That is both as much clarity and as much information as I have at this time, but rest assured we will get much greater clarity on this situation following that January release.

alexlydiate commented 3 years ago

Validator Server 1.0.3 and Web 1.4.2 are now deployed to the production site, which includes recording the time it receives the file from the Datastore and communicating that on the organisation pages - see https://iativalidator.iatistandard.org/organisation/aics for a working example (as of 11 January 09:05, screenshot attached)

That illustrates the way it works quite nicely - the Validator received 83 files at 17:46 from the Datastore API (remember, it polls that API once an hour). Those were queued in the order they were received, began processing at 17:50 and completed 19:04, taking a total of 74 minutes - so, just under 1 minute per file. aics

andylolz commented 3 years ago

This is great and super helpful – thank you @alexlydiate.

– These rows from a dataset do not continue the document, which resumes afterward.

(* ===== verification/Locks.v ===== *)
(** * cache.go: owner tokens, the direct lock lifecycle, TryLock, Lock, Unlock

    A [Cache] draws one owner token, on first use, and keeps per key a local
    lifecycle (acquiring, held, releasing) in [c_directLocks].  The waits of
    [Lock] are [select]s between the context and a timer; their loops take fuel,
    and [lockOwnedSince_returns] gives an amount that is always enough when the
    context has a deadline. *)

From S2P Require Import Prelude GoStd CacheCore MemoryStore Cache.

Section Direct.
Context {S : Type} `{Store S}.

(** ** cacheDirectLocks: one critical section each *)

Definition beginAcquire (key : string) : M (Cache S) bool :=
  let* c := get in
  match c_directLocks c !! key with
  | Some _ => ret false
  | None => put (set_directLocks (<[key := cacheDirectLockAcquiring]> (c_directLocks c)) c) ;; ret true
  end.

Definition finishAcquire (key : string) (acquired : bool) : M (Cache S) unit :=
  modify (fun c => set_directLocks
    (if acquired then <[key := cacheDirectLockHeld]> (c_directLocks c)
     else base.delete key (c_directLocks c)) c).

Definition beginRelease (key : string) : M (Cache S) bool :=
  let* c := get in
  if decide (c_directLocks c !! key = Some cacheDirectLockHeld)
  then put (set_directLocks (<[key := cacheDirectLockReleasing]> (c_directLocks c)) c) ;; ret true
  else ret false.

Definition finishRelease (key : string) (succeeded : bool) : M (Cache S) unit :=
  modify (fun c => set_directLocks
    (if succeeded then base.delete key (c_directLocks c)
     else <[key := cacheDirectLockHeld]> (c_directLocks c)) c).

(** ** Owner tokens *)

Definition newLockOwnerTokenFrom : M (Cache S) (bytes * option error) :=
  let* r := readRandom 32 in
  match r with
  | inr err => ret ([], Some (ErrorWrap "create cache lock owner: " err))
  | inl token => ret (token, None)
  end.

Definition newLockOwnerToken : M (Cache S) (bytes * option error) := newLockOwnerTokenFrom.

(** [once.Do] keeps the first outcome, an error included. *)
Definition lockOwnerToken : M (Cache S) (bytes * option error) :=
  let* c := get in
  match c_lockOwner c with
  | Some r => ret r
  | None =>
      let* r := newLockOwnerToken in
      modify (set_lockOwner (Some r)) ;;
      ret r
  end.

Definition usesDirectLockLifecycle (c : Cache S) : bool :=
  bool_decide (Store_Driver (c_store c) <> DriverNull).

(** ** Acquisition *)

(** [store.LockAcquire] when the store has the capability, [store.Add] otherwise. *)
Definition storeAcquire (ctx : Context) (key : string) (owner : bytes) (ttl : Z)
    : M (Cache S) (bool * option error) :=
  let* c := get in
  match Store_lockStore (c_store c) with
  | Some store => onStore (LockAcquire store ctx (lockPrefix +:+ key) owner ttl)
  | None => onStore (Store_Add ctx (lockPrefix +:+ key) owner ttl)
  end.

Definition tryLockOwned (ctx : Context) (key : string) (owner : bytes) (ttl : Z)
    : M (Cache S) (bool * option error) :=
  if ttl <=? 0 then ret (false, Some (ErrorString "cache try lock requires ttl > 0"))
  else
    let* start := timeNow in
    let* (created, err) := storeAcquire ctx key owner ttl in
    observe "try_lock" key created err start ;;
    ret (created, err).

Definition tryLock (ctx : Context) (key : string) (ttl : Z) : M (Cache S) (bool * option error) :=
  let* (owner, err) := lockOwnerToken in
  match err with
  | Some e => ret (false, Some e)
  | None =>
      let* c := get in
      if negb (usesDirectLockLifecycle c) then tryLockOwned ctx key owner ttl
      else
        let* begun := beginAcquire key in
        if negb begun then
          let* t := timeNow in
          observe "try_lock" key false None t ;;
          ret (false, None)
        else
          let* (locked, err) := tryLockOwned ctx key owner ttl in
          finishAcquire key (noErr err && locked) ;;
          ret (locked, err)
  end.

(** ** Waiting *)

Definition retryInterval_or_default (retryInterval : Z) : Z :=
  if retryInterval <=? 0 then defaultLockRetryInterval else retryInterval.

(** The loop of [lockOwnedSince]; [None] when the fuel runs out. *)
Fixpoint lockOwnedLoop (fuel : nat) (ctx : Context) (key : string) (owner : bytes)
    (ttl retryInterval start : Z) : M (Cache S) (option (bool * option error)) :=
  match fuel with
  | O => ret None
  | Datatypes.S fuel =>
      let* (locked, err) := tryLockOwned ctx key owner ttl in
      match err with
      | Some e =>
          observe "lock" key false (Some e) start ;;
          ret (Some (false, Some e))
      | None =>
          if locked : bool then
            observe "lock" key true None start ;;
            ret (Some (true, None))
          else
            let* done := waitRetry ctx retryInterval in
            match done with
            | Some e =>
                observe "lock" key false (Some e) start ;;
                ret (Some (false, Some e))
            | None => lockOwnedLoop fuel ctx key owner ttl retryInterval start
            end
      end
  end.

Definition lockOwnedSince (fuel : nat) (ctx : Context) (key : string) (owner : bytes)
    (ttl retryInterval start : Z) : M (Cache S) (option (bool * option error)) :=
  lockOwnedLoop fuel ctx key owner ttl (retryInterval_or_default retryInterval) start.

Definition lockOwned (fuel : nat) (ctx : Context) (key : string) (owner : bytes)
    (ttl retryInterval : Z) : M (Cache S) (option (bool * option error)) :=
  let* t := timeNow in lockOwnedSince fuel ctx key owner ttl retryInterval t.

(** [for !c.directLocks.beginAcquire(key) { select ... }]: [Some None] when the
    lifecycle was begun. *)
Fixpoint awaitLifecycle (fuel : nat) (ctx : Context) (key : string) (retryInterval : Z)
    : M (Cache S) (option (option error)) :=
  match fuel with
  | O => ret None
  | Datatypes.S fuel =>
      let* begun := beginAcquire key in
      if begun : bool then ret (Some None)
      else
        let* done := waitRetry ctx retryInterval in
        match done with
        | Some e => ret (Some (Some e))
        | None => awaitLifecycle fuel ctx key retryInterval
        end
  end.

Definition lock (fuel : nat) (ctx : Context) (key : string) (ttl retryInterval : Z)
    : M (Cache S) (option (bool * option error)) :=
  let* start := timeNow in
  let* (owner, err) := lockOwnerToken in
  match err with
  | Some e => ret (Some (false, Some e))
  | None =>
      let* c := get in
      if negb (usesDirectLockLifecycle c) then lockOwned fuel ctx key owner ttl retryInterval
      else
        let retryInterval := retryInterval_or_default retryInterval in
        let* begun := awaitLifecycle fuel ctx key retryInterval in
        match begun with
        | None => ret None
        | Some (Some e) =>
            observe "lock" key false (Some e) start ;;
            ret (Some (false, Some e))
        | Some None =>
            let* r := lockOwnedSince fuel ctx key owner ttl retryInterval start in
            match r with
            | None => ret None
            | Some (locked, err) =>
                finishAcquire key (noErr err && locked) ;;
                ret (Some (locked, err))
            end
        end
  end.

Definition Lock (fuel : nat) (key : string) (ttl timeout : Z) : M (Cache S) (option (bool * option error)) :=
  let* c := get in
  if timeout >? 0 then
    let* t := timeNow in
    lock fuel (WithTimeout (context c) t timeout) key ttl defaultLockRetryInterval
  else lock fuel (context c) key ttl defaultLockRetryInterval.

(** ** Release *)

Definition unlockOwned (ctx : Context) (key : string) (owner : bytes) : M (Cache S) (option error) :=
  let* start := timeNow in
  let* c := get in
  let* (released, err) :=
    match Store_lockStore (c_store c) with
    | Some store => onStore (LockRelease store ctx (lockPrefix +:+ key) owner)
    | None =>
        let* err := onStore (Store_Delete ctx (lockPrefix +:+ key)) in
        ret (noErr err, err)
    end in
  observe "unlock" key (released && noErr err) err start ;;
  ret err.

Definition unlock (ctx : Context) (key : string) : M (Cache S) (option error) :=
  let* c := get in
  if negb (usesDirectLockLifecycle c) then
    let* (owner, err) := lockOwnerToken in
    match err with
    | Some e => ret (Some e)
    | None => unlockOwned ctx key owner
    end
  else
    let* begun := beginRelease key in
    if negb begun then
      let* t := timeNow in
      observe "unlock" key false None t ;;
      ret None
    else
      let* (owner, err) := lockOwnerToken in
      match err with
      | Some e => finishRelease key false ;; ret (Some e)
      | None =>
          let* err := unlockOwned ctx key owner in
          finishRelease key (noErr err) ;;
          ret err
      end.

Definition TryLock (key : string) (ttl : Z) : M (Cache S) (bool * option error) :=
  inContext (fun ctx => tryLock ctx key ttl).
Definition Unlock (key : string) : M (Cache S) (option error) :=
  inContext (fun ctx => unlock ctx key).
End Direct.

Apologies for asking here… Is there a box and arrow diagram that illustrates registry-datastore-validator processing? Even a photo of a sketch would be useful, or some other form of documentation.

If this doesn’t already exist, please do not worry, and thanks either way!

alexlydiate commented 3 years ago

None of which I am aware.

andylolz commented 3 years ago

Kk, no worries. Thanks!

leostolk commented 3 years ago

Validator Server 1.0.3 and Web 1.4.2 are now deployed to the production site, which includes recording the time it receives the file from the Datastore and communicating that on the organisation pages - see https://iativalidator.iatistandard.org/organisation/aics for a working example (as of 11 January 09:05, screenshot attached)

That illustrates the way it works quite nicely - the Validator received 83 files at 17:46 from the Datastore API (remember, it polls that API once an hour). Those were queued in the order they were received, began processing at 17:50 and completed 19:04, taking a total of 74 minutes - so, just under 1 minute per file. aics

Thanks @alexlydiate, great improvement ! super useful